▶ _PROBLEM STATEMENT_
Exact repetition, please: start with the line where "Proof. intros K K'" appears and stop after the final line of the records.

:: DATA EXCERPTS

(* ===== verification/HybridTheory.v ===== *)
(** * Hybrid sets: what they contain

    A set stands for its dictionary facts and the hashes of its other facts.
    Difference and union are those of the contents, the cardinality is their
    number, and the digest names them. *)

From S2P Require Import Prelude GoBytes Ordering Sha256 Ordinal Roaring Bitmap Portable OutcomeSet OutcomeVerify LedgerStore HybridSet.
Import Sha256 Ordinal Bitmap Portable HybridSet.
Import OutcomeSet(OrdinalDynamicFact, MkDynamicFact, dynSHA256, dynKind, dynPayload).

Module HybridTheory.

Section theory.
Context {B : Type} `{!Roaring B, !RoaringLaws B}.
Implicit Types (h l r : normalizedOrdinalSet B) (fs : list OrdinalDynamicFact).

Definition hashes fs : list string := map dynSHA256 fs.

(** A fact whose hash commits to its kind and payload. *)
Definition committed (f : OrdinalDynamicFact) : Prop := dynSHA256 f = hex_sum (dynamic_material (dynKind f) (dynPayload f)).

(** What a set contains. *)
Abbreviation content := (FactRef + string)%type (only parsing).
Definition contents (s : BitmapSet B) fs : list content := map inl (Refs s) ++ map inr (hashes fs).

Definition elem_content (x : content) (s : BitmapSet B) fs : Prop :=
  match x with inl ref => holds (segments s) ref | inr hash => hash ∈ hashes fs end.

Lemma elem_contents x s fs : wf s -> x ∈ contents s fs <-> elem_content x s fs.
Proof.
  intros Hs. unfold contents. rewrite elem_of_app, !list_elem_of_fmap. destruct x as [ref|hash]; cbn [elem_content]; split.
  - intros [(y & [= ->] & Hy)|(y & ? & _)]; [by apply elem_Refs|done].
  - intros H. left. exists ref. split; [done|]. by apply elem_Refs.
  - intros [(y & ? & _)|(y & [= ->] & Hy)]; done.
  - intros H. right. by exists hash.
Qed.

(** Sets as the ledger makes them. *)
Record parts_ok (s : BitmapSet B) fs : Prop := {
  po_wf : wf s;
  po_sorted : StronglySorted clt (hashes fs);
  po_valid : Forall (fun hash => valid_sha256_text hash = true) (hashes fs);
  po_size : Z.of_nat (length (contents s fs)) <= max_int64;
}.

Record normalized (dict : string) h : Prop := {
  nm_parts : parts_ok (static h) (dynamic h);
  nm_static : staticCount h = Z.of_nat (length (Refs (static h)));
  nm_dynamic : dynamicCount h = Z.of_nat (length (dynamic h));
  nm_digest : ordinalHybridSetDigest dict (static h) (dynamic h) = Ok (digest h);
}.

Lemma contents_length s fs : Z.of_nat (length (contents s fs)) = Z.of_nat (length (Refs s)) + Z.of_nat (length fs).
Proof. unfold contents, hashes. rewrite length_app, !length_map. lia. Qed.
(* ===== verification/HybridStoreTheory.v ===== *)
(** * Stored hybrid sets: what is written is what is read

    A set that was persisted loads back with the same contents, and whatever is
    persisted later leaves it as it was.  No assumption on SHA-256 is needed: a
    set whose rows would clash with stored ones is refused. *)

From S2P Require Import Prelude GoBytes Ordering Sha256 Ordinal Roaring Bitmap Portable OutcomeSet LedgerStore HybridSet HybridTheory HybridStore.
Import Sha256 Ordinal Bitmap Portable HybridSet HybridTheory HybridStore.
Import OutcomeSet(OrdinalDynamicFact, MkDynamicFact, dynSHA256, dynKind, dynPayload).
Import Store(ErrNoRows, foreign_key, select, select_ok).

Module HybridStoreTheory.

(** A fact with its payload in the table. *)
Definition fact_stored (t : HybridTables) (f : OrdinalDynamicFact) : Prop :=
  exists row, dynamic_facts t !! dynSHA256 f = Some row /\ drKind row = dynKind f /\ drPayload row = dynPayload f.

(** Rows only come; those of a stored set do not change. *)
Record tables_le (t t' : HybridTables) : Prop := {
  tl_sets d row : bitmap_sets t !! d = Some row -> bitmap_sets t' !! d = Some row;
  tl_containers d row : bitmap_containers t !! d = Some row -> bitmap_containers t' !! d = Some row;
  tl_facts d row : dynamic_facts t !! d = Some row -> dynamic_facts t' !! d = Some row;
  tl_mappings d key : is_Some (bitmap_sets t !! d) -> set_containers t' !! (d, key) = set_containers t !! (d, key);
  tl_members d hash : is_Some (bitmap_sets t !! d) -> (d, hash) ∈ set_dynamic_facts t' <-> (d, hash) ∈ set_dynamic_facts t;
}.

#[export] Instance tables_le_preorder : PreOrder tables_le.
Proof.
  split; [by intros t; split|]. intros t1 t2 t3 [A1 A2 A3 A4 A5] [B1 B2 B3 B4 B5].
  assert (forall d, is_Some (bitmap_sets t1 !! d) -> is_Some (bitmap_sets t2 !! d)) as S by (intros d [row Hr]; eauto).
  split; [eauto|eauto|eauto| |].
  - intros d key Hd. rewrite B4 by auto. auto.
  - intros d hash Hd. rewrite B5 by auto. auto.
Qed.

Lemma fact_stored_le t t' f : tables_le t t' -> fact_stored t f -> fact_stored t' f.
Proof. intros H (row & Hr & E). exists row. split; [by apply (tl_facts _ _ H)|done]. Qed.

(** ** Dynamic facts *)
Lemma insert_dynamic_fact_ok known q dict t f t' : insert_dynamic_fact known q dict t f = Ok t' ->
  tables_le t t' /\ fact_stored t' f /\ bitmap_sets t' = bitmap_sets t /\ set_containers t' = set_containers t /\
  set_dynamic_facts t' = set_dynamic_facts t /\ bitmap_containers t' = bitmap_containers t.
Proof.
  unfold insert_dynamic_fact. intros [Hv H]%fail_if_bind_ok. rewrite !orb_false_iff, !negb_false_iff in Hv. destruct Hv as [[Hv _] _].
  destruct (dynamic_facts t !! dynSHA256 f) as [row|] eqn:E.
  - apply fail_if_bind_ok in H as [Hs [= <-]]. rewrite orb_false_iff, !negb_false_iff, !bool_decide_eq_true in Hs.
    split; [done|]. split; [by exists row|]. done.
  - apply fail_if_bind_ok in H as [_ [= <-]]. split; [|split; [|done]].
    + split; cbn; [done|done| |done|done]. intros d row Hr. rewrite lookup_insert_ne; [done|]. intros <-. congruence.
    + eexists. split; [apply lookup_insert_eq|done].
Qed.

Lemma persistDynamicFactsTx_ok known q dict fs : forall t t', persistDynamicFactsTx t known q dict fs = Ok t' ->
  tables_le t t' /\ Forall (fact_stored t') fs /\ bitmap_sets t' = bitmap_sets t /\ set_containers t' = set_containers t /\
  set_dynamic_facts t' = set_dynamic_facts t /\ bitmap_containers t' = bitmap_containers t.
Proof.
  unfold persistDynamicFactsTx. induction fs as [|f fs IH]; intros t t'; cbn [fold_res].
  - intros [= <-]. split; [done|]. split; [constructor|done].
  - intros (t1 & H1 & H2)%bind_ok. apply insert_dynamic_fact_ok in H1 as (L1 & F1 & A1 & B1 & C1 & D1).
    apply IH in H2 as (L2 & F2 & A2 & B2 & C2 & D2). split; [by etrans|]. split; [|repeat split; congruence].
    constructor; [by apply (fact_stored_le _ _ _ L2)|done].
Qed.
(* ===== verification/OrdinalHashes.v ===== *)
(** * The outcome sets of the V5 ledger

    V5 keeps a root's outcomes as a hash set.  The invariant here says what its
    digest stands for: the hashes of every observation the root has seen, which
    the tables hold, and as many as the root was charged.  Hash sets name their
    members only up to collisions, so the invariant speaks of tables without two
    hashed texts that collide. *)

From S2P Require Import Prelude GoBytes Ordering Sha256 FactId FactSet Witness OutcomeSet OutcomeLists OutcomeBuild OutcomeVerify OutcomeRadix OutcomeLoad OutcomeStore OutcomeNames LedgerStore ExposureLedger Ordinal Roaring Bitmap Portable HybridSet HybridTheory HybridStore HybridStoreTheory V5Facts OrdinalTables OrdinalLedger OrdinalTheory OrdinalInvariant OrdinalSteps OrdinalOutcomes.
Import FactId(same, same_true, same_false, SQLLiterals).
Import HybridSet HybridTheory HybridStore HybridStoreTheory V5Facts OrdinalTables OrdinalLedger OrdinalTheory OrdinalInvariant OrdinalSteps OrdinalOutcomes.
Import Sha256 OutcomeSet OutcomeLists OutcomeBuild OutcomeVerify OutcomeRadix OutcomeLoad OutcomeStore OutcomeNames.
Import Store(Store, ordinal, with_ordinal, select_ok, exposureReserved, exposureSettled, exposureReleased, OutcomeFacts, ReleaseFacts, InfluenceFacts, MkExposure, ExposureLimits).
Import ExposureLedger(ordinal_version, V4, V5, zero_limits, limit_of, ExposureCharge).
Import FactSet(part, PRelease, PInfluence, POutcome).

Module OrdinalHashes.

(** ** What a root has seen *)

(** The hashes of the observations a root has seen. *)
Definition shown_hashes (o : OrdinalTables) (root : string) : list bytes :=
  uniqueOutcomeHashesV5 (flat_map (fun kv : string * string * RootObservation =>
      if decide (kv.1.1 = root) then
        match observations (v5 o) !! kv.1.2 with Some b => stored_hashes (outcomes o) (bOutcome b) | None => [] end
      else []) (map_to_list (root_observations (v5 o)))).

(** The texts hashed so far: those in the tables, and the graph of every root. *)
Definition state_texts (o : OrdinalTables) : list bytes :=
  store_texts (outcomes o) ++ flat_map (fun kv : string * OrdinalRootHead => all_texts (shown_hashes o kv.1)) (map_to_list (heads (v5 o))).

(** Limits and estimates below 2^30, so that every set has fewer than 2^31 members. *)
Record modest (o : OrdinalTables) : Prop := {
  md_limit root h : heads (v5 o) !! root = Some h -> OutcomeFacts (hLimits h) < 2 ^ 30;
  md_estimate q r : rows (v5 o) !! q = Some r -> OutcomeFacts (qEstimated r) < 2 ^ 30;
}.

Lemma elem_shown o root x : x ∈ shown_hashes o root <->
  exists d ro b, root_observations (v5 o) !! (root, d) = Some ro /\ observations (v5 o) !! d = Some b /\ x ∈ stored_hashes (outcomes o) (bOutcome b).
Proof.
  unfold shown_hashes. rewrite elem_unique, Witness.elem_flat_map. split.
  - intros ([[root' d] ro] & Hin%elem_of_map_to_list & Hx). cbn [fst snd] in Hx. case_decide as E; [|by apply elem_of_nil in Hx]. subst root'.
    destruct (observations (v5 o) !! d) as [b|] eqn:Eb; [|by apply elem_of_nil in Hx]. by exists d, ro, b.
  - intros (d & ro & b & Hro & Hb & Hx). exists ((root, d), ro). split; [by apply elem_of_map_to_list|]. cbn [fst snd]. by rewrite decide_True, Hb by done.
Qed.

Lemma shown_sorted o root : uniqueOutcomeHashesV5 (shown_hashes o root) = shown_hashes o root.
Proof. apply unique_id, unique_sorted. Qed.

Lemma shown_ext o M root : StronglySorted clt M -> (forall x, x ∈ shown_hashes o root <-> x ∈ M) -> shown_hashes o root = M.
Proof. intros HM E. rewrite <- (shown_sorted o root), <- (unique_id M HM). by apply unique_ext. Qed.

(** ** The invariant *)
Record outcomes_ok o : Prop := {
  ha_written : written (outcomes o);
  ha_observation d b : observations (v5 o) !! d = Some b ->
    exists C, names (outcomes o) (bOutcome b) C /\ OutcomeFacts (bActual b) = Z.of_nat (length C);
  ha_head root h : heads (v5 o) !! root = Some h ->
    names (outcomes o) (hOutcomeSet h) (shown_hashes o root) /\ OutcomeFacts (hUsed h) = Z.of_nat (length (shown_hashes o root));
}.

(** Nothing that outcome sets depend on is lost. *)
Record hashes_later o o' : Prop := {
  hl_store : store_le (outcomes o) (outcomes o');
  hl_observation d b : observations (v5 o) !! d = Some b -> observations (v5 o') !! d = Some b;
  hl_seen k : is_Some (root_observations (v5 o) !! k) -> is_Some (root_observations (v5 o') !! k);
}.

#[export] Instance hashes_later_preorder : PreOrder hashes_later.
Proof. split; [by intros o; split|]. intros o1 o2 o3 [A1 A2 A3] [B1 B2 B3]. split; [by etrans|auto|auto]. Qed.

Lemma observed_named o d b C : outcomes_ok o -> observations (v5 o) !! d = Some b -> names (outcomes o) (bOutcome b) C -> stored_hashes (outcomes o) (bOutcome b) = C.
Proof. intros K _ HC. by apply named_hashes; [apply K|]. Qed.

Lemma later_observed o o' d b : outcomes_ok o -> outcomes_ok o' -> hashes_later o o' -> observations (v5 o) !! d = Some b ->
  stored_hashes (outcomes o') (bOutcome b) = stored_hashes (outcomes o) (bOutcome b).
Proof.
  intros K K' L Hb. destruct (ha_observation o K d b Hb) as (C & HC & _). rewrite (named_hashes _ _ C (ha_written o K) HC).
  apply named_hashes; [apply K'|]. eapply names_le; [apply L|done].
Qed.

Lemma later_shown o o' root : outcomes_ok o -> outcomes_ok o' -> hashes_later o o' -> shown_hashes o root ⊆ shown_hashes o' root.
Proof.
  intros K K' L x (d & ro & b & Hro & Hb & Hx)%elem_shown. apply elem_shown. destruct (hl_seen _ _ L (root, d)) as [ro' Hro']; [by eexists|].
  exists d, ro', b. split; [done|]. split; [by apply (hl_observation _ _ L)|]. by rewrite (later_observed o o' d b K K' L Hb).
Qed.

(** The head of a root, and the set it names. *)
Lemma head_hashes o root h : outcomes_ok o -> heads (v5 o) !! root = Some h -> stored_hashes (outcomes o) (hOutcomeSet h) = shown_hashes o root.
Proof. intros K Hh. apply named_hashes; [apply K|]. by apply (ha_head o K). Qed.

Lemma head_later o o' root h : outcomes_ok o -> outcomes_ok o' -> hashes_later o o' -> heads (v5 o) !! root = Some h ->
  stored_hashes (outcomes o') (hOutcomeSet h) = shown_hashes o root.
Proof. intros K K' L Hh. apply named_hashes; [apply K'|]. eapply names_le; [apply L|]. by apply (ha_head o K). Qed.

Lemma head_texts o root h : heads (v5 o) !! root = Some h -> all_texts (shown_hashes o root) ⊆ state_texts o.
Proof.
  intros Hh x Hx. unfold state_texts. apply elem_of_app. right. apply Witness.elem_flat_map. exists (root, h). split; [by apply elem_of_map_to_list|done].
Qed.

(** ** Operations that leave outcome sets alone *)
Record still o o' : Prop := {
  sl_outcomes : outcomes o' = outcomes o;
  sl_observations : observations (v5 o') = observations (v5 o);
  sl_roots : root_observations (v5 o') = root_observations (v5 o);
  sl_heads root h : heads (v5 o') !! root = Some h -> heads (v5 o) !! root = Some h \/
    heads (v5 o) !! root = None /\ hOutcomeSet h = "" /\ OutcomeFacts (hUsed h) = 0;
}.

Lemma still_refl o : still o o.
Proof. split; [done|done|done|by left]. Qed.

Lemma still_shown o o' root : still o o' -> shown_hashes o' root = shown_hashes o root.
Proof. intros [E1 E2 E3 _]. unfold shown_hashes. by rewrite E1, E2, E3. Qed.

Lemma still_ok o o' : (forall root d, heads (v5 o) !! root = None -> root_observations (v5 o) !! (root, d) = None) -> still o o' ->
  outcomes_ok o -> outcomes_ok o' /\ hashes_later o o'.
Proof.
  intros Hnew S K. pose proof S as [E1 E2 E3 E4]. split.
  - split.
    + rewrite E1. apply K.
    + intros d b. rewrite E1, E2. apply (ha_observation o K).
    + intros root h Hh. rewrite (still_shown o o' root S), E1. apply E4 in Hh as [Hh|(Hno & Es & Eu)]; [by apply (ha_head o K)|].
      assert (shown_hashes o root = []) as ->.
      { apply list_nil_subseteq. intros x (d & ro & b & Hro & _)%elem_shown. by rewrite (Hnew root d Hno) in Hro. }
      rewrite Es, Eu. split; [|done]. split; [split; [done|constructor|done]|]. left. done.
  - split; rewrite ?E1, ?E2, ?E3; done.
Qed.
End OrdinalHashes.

::::

▶ _WRITTEN RESPONSE_
Proof. intros K K' L Hh. apply named_hashes; [apply K'|]. eapply names_le; [apply L|]. by apply (ha_head o K). Qed.

Lemma head_texts o root h : heads (v5 o) !! root = Some h -> all_texts (shown_hashes o root) ⊆ state_texts o.
Proof.
  intros Hh x Hx. unfold state_texts. apply elem_of_app. right. apply Witness.elem_flat_map. exists (root, h). split; [by apply elem_of_map_to_list|done].
Qed.

(** ** Operations that leave outcome sets alone *)
Record still o o' : Prop := {
  sl_outcomes : outcomes o' = outcomes o;
  sl_observations : observations (v5 o') = observations (v5 o);
  sl_roots : root_observations (v5 o') = root_observations (v5 o);
  sl_heads root h : heads (v5 o') !! root = Some h -> heads (v5 o) !! root = Some h \/
    heads (v5 o) !! root = None /\ hOutcomeSet h = "" /\ OutcomeFacts (hUsed h) = 0;
}.

Lemma still_refl o : still o o.
Proof. split; [done|done|done|by left]. Qed.

Lemma still_shown o o' root : still o o' -> shown_hashes o' root = shown_hashes o root.
Proof. intros [E1 E2 E3 _]. unfold shown_hashes. by rewrite E1, E2, E3. Qed.

Lemma still_ok o o' : (forall root d, heads (v5 o) !! root = None -> root_observations (v5 o) !! (root, d) = None) -> still o o' ->
  outcomes_ok o -> outcomes_ok o' /\ hashes_later o o'.
Proof.
  intros Hnew S K. pose proof S as [E1 E2 E3 E4]. split.
  - split.
    + rewrite E1. apply K.
    + intros d b. rewrite E1, E2. apply (ha_observation o K).
    + intros root h Hh. rewrite (still_shown o o' root S), E1. apply E4 in Hh as [Hh|(Hno & Es & Eu)]; [by apply (ha_head o K)|].
      assert (shown_hashes o root = []) as ->.
      { apply list_nil_subseteq. intros x (d & ro & b & Hro & _)%elem_shown. by rewrite (Hnew root d Hno) in Hro. }
      rewrite Es, Eu. split; [|done]. split; [split; [done|constructor|done]|]. left. done.
  - split; rewrite ?E1, ?E2, ?E3; done.
Qed.
End OrdinalHashes.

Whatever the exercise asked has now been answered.